Bugün öğrendim ki: Japon fahişelerin (oiran) sadece seks işçisi olmadıklarını, şiir, müzik ve çay töreninde eğitim almış seçkin sanatçılar olduklarını ve "moda dünyasının zirvesi olarak kabul edildiklerini ve birçok kadının onların saç stillerini ve kıyafetlerini taklit ettiğini" söyledi.

Japon tarihindeki yüksek rütbeli cariyeler kategorisi.

Oran veya Ouran Yüksek Okulu Host Kulübü ile karıştırılmamalıdır.

Oiran (花魁), daha rafine eğlence becerileri ve geleneksel sanatlarda eğitimleri nedeniyle sıradan fahişelerin (yūjo (遊女, anlamı 'haz kadın')) üstünde kabul edilen Japon tarihindeki en yüksek rütbeli cariyeler için kullanılan ortak bir terimdir. Bu kategori içinde bir dizi rütbeye ayrılan en yüksek rütbeli oiranlar, geleneksel sanatlardaki yoğun eğitimleri ve Japonya'nın siyasi başkenti olan Kyoto'da yaşayıp çalışmaları nedeniyle diğer oiranlardan ayrı tutulan tayū'lardı; siyasi iktidarın Tokyo'ya taşınmasıyla birlikte ülkenin kültürel kalbi Kyoto olarak kaldı.[1] Oiranlar tanım gereği fuhuşla da uğraşsalar da, yüksek rütbeli oiranların hangi müşterileri kabul edecekleri konusunda bir ölçüde seçme hakkı vardı.[2]

Oiran terimi, 1750'lerde Edo'nun kırmızı ışık bölgesi Yoshiwara'da ortaya çıkmış ve tarihi Japonya'daki tüm yüksek seviyeli cariye rütbelerine uygulanmıştır.[3]

Oiran'ın hizmetleri, özel ve pahalı olmakla tanınıyordu; oiranlar genellikle toplumun üst sınıflarını eğlendirir, üst sınıf erkeklerin kalplerini çalabilme ve zekalarıyla eşleşebilme algılanan yeteneklerinden dolayı keisei (anlamı 'kale yıkan') lakabını kazandılar. Birçok oiran, eğlence mahallelerinin hem içinde hem de dışında ünlü oldu ve ukiyo-e ahşap baskı resimlerinde ve kabuki tiyatro oyunlarında sıklıkla tasvir edildi. Oiran'ın şarkı söyleme, klasik dans ve müzik gibi geleneksel sanatlarda, kokyū ve koto çalabilme yeteneği de dahil olmak üzere yetkin olması ve müşterilerle üst sınıf ve resmi bir dille konuşması bekleniyordu.

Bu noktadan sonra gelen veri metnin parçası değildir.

Lemma find_loop_inactive items pool p :
  (∀ s, s ∈ pd_keys items → known p s) →
  find_loop WORKER_INACTIVE true true items pool p = (Ok (inr (pool ++ candidates items p)), p).
Proof.
  revert pool. induction items as [|[s o] items IH]; intros pool Hk; cbn [find_loop].
  - unfold candidates. simpl. by rewrite app_nil_r.
  - assert (∀ s, s ∈ pd_keys items → known p s) as Hk' by (intros ??; apply Hk; by right).
    destruct (proj2 (pd_get_in (_worker p) s) (Hk s ltac:(by left))) as [c Hc].
    unfold candidates. rewrite filter_cons. cbn [fst snd]. case_decide as Ho.
    + subst o. unfold mbind at 1, M_bind. unfold item_of. rewrite Hc. cbn [or_raise].
      destruct c.
      * rewrite IH by done. rewrite decide_True by done. simpl. by rewrite <- app_assoc.
      * rewrite IH by done. rewrite decide_False by naive_solver. done.
    + rewrite IH by done. rewrite decide_False by naive_solver. done.
Qed.

Lemma find_worker_idle rnd p :
  pool_base p →
  (find_worker WORKER_INACTIVE true true rnd p = (Raise LookupError, p) ∧ ∀ s, ¬ idle p s) ∨
  ∃ s, find_worker WORKER_INACTIVE true true rnd p = (Ok s, p) ∧ idle p s.
Proof.
  intros Hb. unfold find_worker.
  rewrite (M_run_Ok _ _ p (_operations p) p) by done.
  rewrite (M_run_Ok _ _ p (inr (candidates (_operations p) p)) p).
  2: { apply find_loop_inactive. intros s Hs. unfold known.
       rewrite <- (keys_operations p); [done|apply Hb]. }
  destruct (candidates (_operations p) p) as [|x pool] eqn:Hc.
  - left. split; [done|]. intros s Hi%(candidates_idle p s Hb). rewrite Hc in Hi.
    by apply elem_of_nil in Hi.
  - right. unfold lift.
    assert (rnd `mod` List.length (x :: pool) < List.length (x :: pool)) as Hlt
      by (apply Nat.mod_upper_bound; simpl; lia).
    destruct (lookup_lt_is_Some_2 _ _ Hlt) as [s Hs]. exists s. rewrite Hs. split; [done|].
    rewrite <- candidates_idle by done. rewrite Hc. by eapply list_elem_of_lookup_2.
Qed.

Definition fresh p (ops : list Op) : Prop := NoDup ops ∧ ∀ op, op ∈ ops → ¬ assigned p op.

(** The pool when the idle worker [s] has been given [ops]. *)
Definition give s ops now p : WorkerPool :=
  set_start_time s (Some now)
    (set_reverse (foldl (λ m op, <[op := s]> m) (_operations_reverse p) ops)
       (set_operations s (Ops ops) p)).

Lemma add_operations_loop s ops p :
  for_each (λ op, modify (λ p, set_reverse (<[op := s]> (_operations_reverse p)) p)) ops p =
  (Ok tt, set_reverse (foldl (λ m op, <[op := s]> m) (_operations_reverse p) ops) p).
Proof.
  revert p. induction ops as [|op ops IH]; intros p; cbn [for_each foldl].
  - by destruct p.
  - unfold mbind, M_bind, modify at 1. by rewrite IH.
Qed.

Mesleklerinin tarihi zirvesinde trend belirleyici ve şık kadınlar olarak kabul edilmelerine rağmen, bu itibar daha sonra 18. yüzyılın sonlarından 19. yüzyıla kadar, tüccar sınıfları arasında basitleştirilmiş kıyafetleri, kouta olarak bilinen kısa, modern şarkıları şamisenle çalma yetenekleri ve çağdaş kadınlık ve erkekler için arkadaşlıklarının daha moda ifadeleriyle popüler hale gelen geyşa tarafından gasp edildi[4]; bu, son derece zenginlerin zevklerini yansıtıyordu, ancak müşterilerinin çoğunluğunu oluşturan alt sınıf tüccarlar için de geçerliydi.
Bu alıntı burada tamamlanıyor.